Estudiar es caro. Sé que hay mucha gente que ya se costeó sus primeros estudios, pero lo habitual es que los padres se encarguen de financiarlo casi en su totalidad. Cuando te pones a estudiar una vez emancipado, los gastos corren de tu cuenta, así que “te duele” más y tratas de rentabilizar al máximo la inversión. De ahí ese empeño porque tus calificaciones sean satifactorias.

Hábito

Dicen que a cierta edad y, sobre todo, si no lo ejercitas con regularidad, se pierde el hábito de estudio. Hemos oído muchas veces eso de “¡cómo me voy a poner a estudiar con mi edad!” a modo de disculpa para eludir coger de nuevo los libros. ¡Pues no! Me niego a creer que esto es cierto. Puede ser que la falta de tiempo de la que hablaba antes no te permita organizarte o rentabilizar tus horas de estudio como cuando eras joven y no tenías otra cosa que hacer, pero el hábito de estudio es como andar en bicicleta, un par de pedaladas y ahí estás de nuevo, a pleno rendimiento.

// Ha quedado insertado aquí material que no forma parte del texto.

(** ** [vTaskSuspend] *)

(** Task [t] with state item in [L] and in no event list. *)
Record parked (t : Z) (c' : tcb) (L : Z) K K' : Prop := {
  pk_inv : kinv K';
  pk_tcbs : tcbs K' = <[t := c']> (tcbs K);
  pk_state : home_of K' (xStateListItem t) = L;
  pk_event : home_of K' (xEventListItem t) = NULL;
  pk_var v : tracked v = false → v ≠ pendsv → var K' v = var K v;
  pk_current : var K' pxCurrentTCB = var K pxCurrentTCB;
  pk_others u cu : tcbs K !! u = Some cu → u ≠ t → items_of K' u = items_of K u
}.

(** Out of every list, up to the last step. *)
Lemma kwp_unlist t c (Q : unit → kernel ktable → Prop) K :
  kinv K → tcbs K !! t = Some c →
  (∀ K1 i e, table_ok (kmem K1) → kinv_from (var K xTickCount + 1) (Some t) K1 →
     tcbs K1 = tcbs K → (∀ v, v ≠ uxTopReadyPriority → var K1 v = var K v) →
     itm K1 (xStateListItem t) = Some i → ki_home i = NULL →
     itm K1 (xEventListItem t) = Some e → ki_home e = NULL →
     (∀ u cu, tcbs K !! u = Some cu → u ≠ t → items_of K1 u = items_of K u) → Q tt K1) →
  kwp (leave_state_list t;; leave_event_list t) Q K.
Proof.
  intros I Hc HQ. pose proof I as [C B W].
  destruct (state_item None t c K C Hc ltac:(done)) as (i & Hi & _).
  destruct (event_item None t c K C Hc) as (e & He & _).
  apply kwp_bind. eapply kwp_leave_state_list; [exact C|exact B|exact Hc|exact Hi|].
  intros K1 Htab1 Mv1 C1 B1 Hw1.
  assert (tcbs K1 !! t = Some c) as Hc1 by by rewrite (mv_tcbs _ _ _ _ Mv1).
  assert (itm K1 (xEventListItem t) = Some e) as He1.
  { erewrite moved_other; [exact He|exact Mv1|]. intros E. symmetry in E. by apply (items_differ t). }
  eapply (kwp_leave_event_list _ (Some t)); [split; [exact C1|exact B1|by apply Hw1]|exact Hc1|exact He1|].
  intros K2 Htab2 Mv2 I2. eapply HQ; [done|exact I2|..].
  - by rewrite (mv_tcbs _ _ _ _ Mv2), (mv_tcbs _ _ _ _ Mv1).
  - intros v Hv. by rewrite (mv_var _ _ _ _ Mv2), (mv_var _ _ _ _ Mv1).
  - rewrite (moved_other _ _ _ _ _ Mv2) by apply items_differ. by eapply moved_some.
  - done.
  - by eapply moved_some.
  - done.
  - intros u cu Hu Hne. destruct (other_items None K t c u cu C Hc Hu Hne) as (? & ? & ? & ?).
    unfold items_of. by rewrite !(moved_other _ _ _ _ _ Mv2), !(moved_other _ _ _ _ _ Mv1).
Qed.

Lemma kwp_handle (Q : Z → kernel ktable → Prop) t K :
  t ≠ NULL → Q t K → kwp (prvGetTCBFromHandle t) Q K.
Proof.
  intros Ht HQ. unfold prvGetTCBFromHandle. rewrite (proj2 (Z.eqb_neq _ _)) by done. by apply kwp_ret.
Qed.

Lemma kwp_seq {A} (m1 : M (kernel S) unit) (m2 : M (kernel S) unit) (f : M (kernel S) A)
    (Q : A → kernel ktable → Prop) K :
  kwp (m1;; m2) (λ _ K', kwp f Q K') K → kwp (m1;; m2;; f) Q K.
Proof. intros Hm. by apply (kwp_assoc m1 (λ _, m2) (λ _, f)), kwp_bind. Qed.

Lemma kwp_suspend t c K :
  kinv K → tcbs K !! t = Some c → var K xSchedulerRunning ≠ 0 → var K uxSchedulerSuspended = 0 →
  kwp (vTaskSuspend t) (λ _ K', parked t (stop_waiting c) xSuspendedTaskList K K' ∧
    var K' pendsv = if t =? var K pxCurrentTCB then 1 else var K pendsv) K.
Proof.
  intros I Hc Hrun Hs. pose proof I as [C B W]. destruct (co_task _ _ C t c Hc) as (Htn & Hp & Hb & _).
  unfold vTaskSuspend. apply kwp_bind, kwp_handle; [done|].
  apply kwp_bind, kwp_assert; [by apply negb_true_iff, Z.eqb_neq|].
  apply kwp_seq. eapply kwp_unlist; [exact I|exact Hc|].
  intros K1 i e Htab1 I1 T1 V1 Hi1 Hhi He1 Hhe O1.
  assert (tcbs K1 !! t = Some c) as Hc1 by by rewrite T1.
  apply kwp_bind. eapply kwp_store_item; [exact I1|exact Hc1|exact Hi1|exact Hhi|by right|].
  intros K2 Htab2 Mv2 Ev2 I2. apply kwp_bind.
  eapply kwp_wr_tcb; [by rewrite (mv_tcbs _ _ _ _ Mv2)|]. fold (stop_waiting c).
  set (K3 := with_tcb t (stop_waiting c) K2).
  assert (kinv K3) as I3.
  { unfold kinv. change (var K3 xTickCount) with (var K2 xTickCount).
    rewrite (mv_var _ _ _ _ Mv2), V1 by done.
    eapply kinv_tcb_stays; [exact I2|by rewrite (mv_tcbs _ _ _ _ Mv2)|done|done|by left]. }
  assert (var K3 xSchedulerRunning = var K xSchedulerRunning) as Erun
    by (change (var K2 xSchedulerRunning = var K xSchedulerRunning); by rewrite (mv_var _ _ _ _ Mv2), V1).
  apply kwp_bind, kwp_rd. rewrite Erun. rewrite (proj2 (Z.eqb_neq _ 0)) by done. simpl.
  apply kwp_bind, kwp_reset_next_inv; [done|]. intros n I4. set (K4 := set_var xNextTaskUnblockTime n K3) in *.
  assert (∀ v, v ≠ uxTopReadyPriority → v ≠ xNextTaskUnblockTime → var K4 v = var K v) as V4.
  { intros v ??. unfold K4. rewrite set_var_other by auto. change (var K2 v = var K v).
    by rewrite (mv_var _ _ _ _ Mv2), V1. }
  assert (parked t (stop_waiting c) xSuspendedTaskList K K4) as Pk.
  { split; [done|..].
    - change (<[t := stop_waiting c]> (tcbs K2) = <[t := stop_waiting c]> (tcbs K)).
      by rewrite (mv_tcbs _ _ _ _ Mv2), T1.
    - change (home_of K2 (xStateListItem t) = xSuspendedTaskList).
      unfold home_of. by rewrite (moved_some _ _ _ _ Mv2).
    - change (home_of K2 (xEventListItem t) = NULL). unfold home_of.
      rewrite (moved_other _ _ _ _ _ Mv2), He1; [done|]. intros E. symmetry in E. by apply (items_differ t).
    - intros v Hv ?. by apply V4; intros ->.
    - by apply V4.
    - intros u cu Hu Hne. change (items_of K2 u = items_of K u). rewrite <-(O1 u cu) by done.
      eapply (others_kept _ t c K1 K2); [exact (kv_core _ _ _ I1)|exact Hc1|by rewrite T1|done|by left|exact Mv2]. }
  apply kwp_bind, kwp_rd. rewrite V4 by done. apply kwp_when; intros Ht.
  - apply kwp_bind, kwp_rd. rewrite V4 by done. rewrite (proj2 (Z.eqb_neq _ 0)) by done. simpl.
    apply kwp_bind, kwp_rd, kwp_bind, kwp_assert; [rewrite V4, Hs; done|]. apply kwp_wr.
    split; [|by rewrite Ht]. destruct Pk as [P1 P2 P3 P4 P5 P6 P7]. split; try done; [by apply kinv_var|].
    intros v Hv Hv'. rewrite set_var_other by auto. by apply P5.
  - split; [done|]. rewrite Ht. by apply V4.
Qed.

(** ** [vTaskResume] *)

(** Suspended by [vTaskSuspend], not waiting. *)
Definition is_suspended K (t : Z) (c : tcb) : bool :=
  (home_of K (xStateListItem t) =? xSuspendedTaskList) && (home_of K (xEventListItem t) =? NULL) &&
  negb (waits_notification c).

O al menos esa ha sido mi experiencia. Supongo que también habrá que tener en cuenta tu disposición. Si nunca te gustó estudiar, si nunca supiste cómo hacerlo, si nunca llegaste a desarrollar unas técnicas de estudio satisfactorias, ahora de “mayor” no las vas a adquirir por arte de magia. De hecho, probablemente, lo último que te apetecerá es revivir tu etapa de estudiante.

Pero si disfrutaste la primera vez de ello, ten por seguro que ahora volverás a hacerlo y con unos resultados más que aceptables.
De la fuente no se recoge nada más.